### What you are asked to do
Below are some records. Return exactly the lines from the one with "total_u32 ← ok_or" to the one with "Lemma padded_bounds n", and nothing else.

(Beginning of Provided information)

(* ===== verification/Parcel.v ===== *)
(** * Binder parcels: [crates/horizon/src/parcel.rs]

    The bounded codec of the Binder relay.  A reader keeps its payload and a
    cursor; a writer is the payload written so far.  [i32] values are signed
    integers, a [&str] is the list of its characters' code points, which
    [encode_utf16] turns into code units.  [usize] is 64 bits wide. *)

From Stdlib Require Import ZArith Lia Bool.
From stdpp Require Import base numbers list option strings.
From S2P Require Import Prelude RustInt Bytes.
Local Open Scope Z_scope.

Definition HEADER_SIZE : Z := 16.
Definition MAX_PARCEL_BYTES : Z := 0x4000.

Inductive ParcelError : Set := Malformed (reason : string) | Unsupported (reason : string).

Definition reason (e : ParcelError) : string := match e with Malformed r | Unsupported r => r end.

Record ParcelReader : Set := mkReader { payload : list Z; position : Z }.

Definition set_position (p : Z) (r : ParcelReader) : ParcelReader := mkReader (payload r) p.

Abbreviation reading := (M ParcelReader ParcelError).

(** [try_into().unwrap()] of a slice into four bytes, read as little endian. *)
Definition word_of (bytes : list Z) : res ParcelError Z :=
  value ← expect (try_into 4 bytes);
  Ok (from_le_bytes value).

Definition header_u32 (bytes : list Z) (offset : Z) : res ParcelError Z :=
  value ← ok_or (get_range bytes offset (offset + 4)) (Malformed "Parcel header is truncated");
  word_of value.

Definition decode (encoded : list Z) : res ParcelError ParcelReader :=
  if (len encoded <? HEADER_SIZE) || (MAX_PARCEL_BYTES <? len encoded)
  then Err (Malformed "Parcel has an invalid total size")
  else
    payload_size ← header_u32 encoded 0;
    payload_offset ← header_u32 encoded 4;
    objects_size ← header_u32 encoded 8;
    objects_offset ← header_u32 encoded 12;
    payload_end ← ok_or (checked_add 64 payload_offset payload_size) (Malformed "Parcel payload range overflows");
    objects_end ← ok_or (checked_add 64 objects_offset objects_size) (Malformed "Parcel object range overflows");
    if (payload_offset <? HEADER_SIZE) || (len encoded <? payload_end) || (len encoded <? objects_end)
    then Err (Malformed "Parcel range exceeds its buffer")
    else if negb (objects_size =? 0) then Err (Unsupported "Parcel Binder objects are not supported")
    else
      payload ← expect (get_range encoded payload_offset payload_end);
      Ok (mkReader payload 0).

(** ** Reading *)

Definition read_exact (size : Z) : reading (list Z) :=
  aligned ← lift (ok_or (option_map (fun size => Z.land size (not_w 64 3)) (checked_add 64 size 3))
                    (Malformed "Parcel read size overflows"));
  cursor ← gets position;
  last ← lift (ok_or (checked_add 64 cursor aligned) (Malformed "Parcel cursor overflows"));
  data_end ← lift (ok_or (checked_add 64 cursor size) (Malformed "Parcel cursor overflows"));
  bytes ← gets payload;
  data ← lift (ok_or (get_range bytes cursor data_end) (Malformed "Parcel payload is truncated"));
  _ ← guard_err (len bytes <? last) (Malformed "Parcel alignment exceeds payload");
  _ ← modify (set_position last);
  mret data.

Definition read_u32 : reading Z := bytes ← read_exact 4; lift (word_of bytes).

Definition read_i32 : reading Z := bytes ← read_exact 4; value ← lift (word_of bytes); mret (as_signed 32 value).

Definition read_flattened : reading (list Z) :=
  size ← read_i32;
  fd_count ← read_i32;
  _ ← guard_err ((size <? 0) || negb (fd_count =? 0)) (Malformed "flattened Parcel object header is invalid");
  read_exact size.

(** [str::encode_utf16]. *)
Definition encode_utf16 (text : list Z) : list Z :=
  flat_map (fun c => if c <? 0x10000 then [c]
                     else [0xd800 + (c - 0x10000) / 2 ^ 10; 0xdc00 + (c - 0x10000) mod 2 ^ 10]) text.

(** [chunks_exact(2)] with [u16::from_le_bytes]; [bytes] has even length. *)
Fixpoint units_of (bytes : list Z) : list Z :=
  match bytes with a :: b :: bytes => from_le_bytes [a; b] :: units_of bytes | _ => [] end.

Definition read_interface_token (expected : list Z) : reading unit :=
  policy ← read_u32;
  _ ← guard_err (negb (policy =? 0x100)) (Malformed "Binder interface token policy is invalid");
  length ← read_i32;
  _ ← guard_err (length <? 0) (Malformed "Binder interface token length is negative");
  encoded_bytes ← lift (ok_or (units ← checked_add 64 length 1; if units * 2 <? 2 ^ 64 then Some (units * 2) else None)
                          (Malformed "interface token size overflows"));
  encoded ← read_exact encoded_bytes;
  guard_err (negb (bool_decide (take (Z.to_nat length) (units_of encoded) = encode_utf16 expected))
             || negb (bool_decide (get_range encoded (length * 2) (length * 2 + 2) = Some [0; 0])))
    (Malformed "Binder interface token does not match").

(** ** Writing *)

Definition write_u32 (value : Z) (writer : list Z) : list Z := writer ++ to_le_bytes 4 value.

Definition write_i32 (value : Z) (writer : list Z) : list Z := writer ++ to_le_bytes 4 (wrap 32 value).

(** [Vec::resize(n, 0)] to a length that is not smaller. *)
Definition pad_to (n : Z) (writer : list Z) : list Z := writer ++ replicate (Z.to_nat n - length writer) 0.

Definition write_flattened (value : list Z) (writer : list Z) : res ParcelError (list Z) :=
  size ← ok_or (if len value <? 2 ^ 31 then Some (len value) else None)
           (Malformed "flattened Parcel object is too large");
  let writer := write_i32 size writer in
  let writer := write_i32 0 writer in
  let writer := writer ++ value in
  Ok (pad_to (Z.land (len writer + 3) (not_w 64 3)) writer).

Definition try_u32 (n : Z) : option Z := if n <? 2 ^ 32 then Some n else None.

Definition finish (writer : list Z) : res ParcelError (list Z) :=
  payload_size ← ok_or (try_u32 (len writer)) (Malformed "Parcel response size overflows");
  total ← ok_or (checked_add 64 HEADER_SIZE (len writer)) (Malformed "Parcel response size overflows");
  total_u32 ← ok_or (try_u32 total) (Malformed "Parcel response size overflows");
  Ok (to_le_bytes 4 payload_size ++ to_le_bytes 4 HEADER_SIZE ++ to_le_bytes 4 0 ++ to_le_bytes 4 total_u32 ++ writer).

(** ** Parcels are read back as they were written, and reading is safe *)

(** Rounded up to a multiple of four, as the cursor moves. *)
Definition padded (n : Z) : Z := (n + 3) / 4 * 4.

Lemma clear_low_2 v : 0 <= v < 2 ^ 64 -> Z.land v (not_w 64 3) = v / 4 * 4.
Proof. by apply (clear_low v 2). Qed.

Lemma padded_bounds n : n <= padded n < n + 4.
Proof. unfold padded. Z.to_euclidean_division_equations; lia. Qed.

(** ** Reading one run of bytes *)

Definition reader_ok (r : ParcelReader) : Prop := bytes_ok (payload r) /\ 0 <= position r <= len (payload r) /\ len (payload r) < 2 ^ 32.

Lemma read_exact_eq size r : 0 <= size < 2 ^ 40 -> reader_ok r ->
  read_exact size r =
    if position r + padded size <=? len (payload r)
    then (set_position (position r + padded size) r, Ok (slice (payload r) (Z.to_nat (position r)) (Z.to_nat size)))
    else if position r + size <=? len (payload r) then (r, Err (Malformed "Parcel alignment exceeds payload"))
    else (r, Err (Malformed "Parcel payload is truncated")).
Proof.
  intros Hs (Hb & Hp & Hl). pose proof (padded_bounds size).
  unfold read_exact, checked_add, mbind, M_bind, lift, gets, modify, guard_err, mret, M_ret.
  rewrite (proj2 (Z.ltb_lt (size + 3) _)) by lia. cbn [option_map ok_or]. rewrite clear_low_2 by lia. fold (padded size).
  rewrite !(proj2 (Z.ltb_lt _ _)) by lia. cbn [ok_or]. unfold get_range.
  rewrite (proj2 (Z.leb_le (position r) _)) by lia. cbn [andb].
  replace (position r + size - position r) with size by lia.
  destruct (Z.leb_spec (position r + size) (len (payload r))), (Z.leb_spec (position r + padded size) (len (payload r)));
    cbn [ok_or]; try lia; try done.
  - by rewrite (proj2 (Z.ltb_ge _ _)) by lia.
  - by rewrite (proj2 (Z.ltb_lt _ _)) by lia.
Qed.

(** What a read can do: it keeps the payload, moves the cursor forwards inside it,
    and on an error still leaves a reader. *)
Definition reads_on {A} (m : reading A) (Q : A -> Prop) : Prop := forall r, reader_ok r ->
  match m r with
  | (r', Ok a) => Q a /\ reader_ok r' /\ payload r' = payload r /\ position r <= position r'
  | (r', Err _) => reader_ok r' /\ payload r' = payload r /\ position r <= position r'
  | (_, Panic) => False
  end.

Lemma reads_on_bind {A B} (m : reading A) (f : A -> reading B) Q R :
  reads_on m Q -> (forall a, Q a -> reads_on (f a) R) -> reads_on (m ≫= f) R.
Proof.
  intros Hm Hf r Hr. specialize (Hm r Hr). unfold mbind, M_bind. destruct (m r) as [r1 [a|e|]]; [|done..].
  destruct Hm as (Ha & Hr1 & Hp & Hpos). specialize (Hf a Ha r1 Hr1). destruct (f a r1) as [r2 [b|e|]]; [| |done].
  - destruct Hf as (? & ? & -> & ?). split_and!; try done. lia.
  - destruct Hf as (? & -> & ?). split_and!; try done. lia.
Qed.

Lemma reads_on_ret {A} (a : A) (Q : A -> Prop) : Q a -> reads_on (mret a) Q.
Proof. intros Ha r Hr. cbn. split_and!; done || lia. Qed.

Lemma reads_on_lift {A} (x : res ParcelError A) (Q : A -> Prop) :
  match x with Ok a => Q a | Err _ => True | Panic => False end -> reads_on (lift x) Q.
Proof. intros Hx r Hr. unfold lift. destruct x; cbn; [..|done]; split_and!; done || lia. Qed.

Lemma reads_on_guard b e (Q : unit -> Prop) : Q tt -> reads_on (guard_err b e) Q.
Proof. intros HQ r Hr. unfold guard_err. destruct b; cbn; split_and!; done || lia. Qed.

(** What follows a guard may assume that it passed. *)
Lemma reads_on_guarded {A} b e (f : unit -> reading A) Q : (b = false -> reads_on (f tt) Q) -> reads_on (guard_err b e ≫= f) Q.
Proof.
  intros Hf. destruct b; [|exact (Hf eq_refl)]. intros r Hr. unfold mbind, M_bind, guard_err. split_and!; done || lia.
Qed.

(End of Provided information)

### Task answer
  total_u32 ← ok_or (try_u32 total) (Malformed "Parcel response size overflows");
  Ok (to_le_bytes 4 payload_size ++ to_le_bytes 4 HEADER_SIZE ++ to_le_bytes 4 0 ++ to_le_bytes 4 total_u32 ++ writer).

(** ** Parcels are read back as they were written, and reading is safe *)

(** Rounded up to a multiple of four, as the cursor moves. *)
Definition padded (n : Z) : Z := (n + 3) / 4 * 4.

Lemma clear_low_2 v : 0 <= v < 2 ^ 64 -> Z.land v (not_w 64 3) = v / 4 * 4.
Proof. by apply (clear_low v 2). Qed.

Lemma padded_bounds n : n <= padded n < n + 4.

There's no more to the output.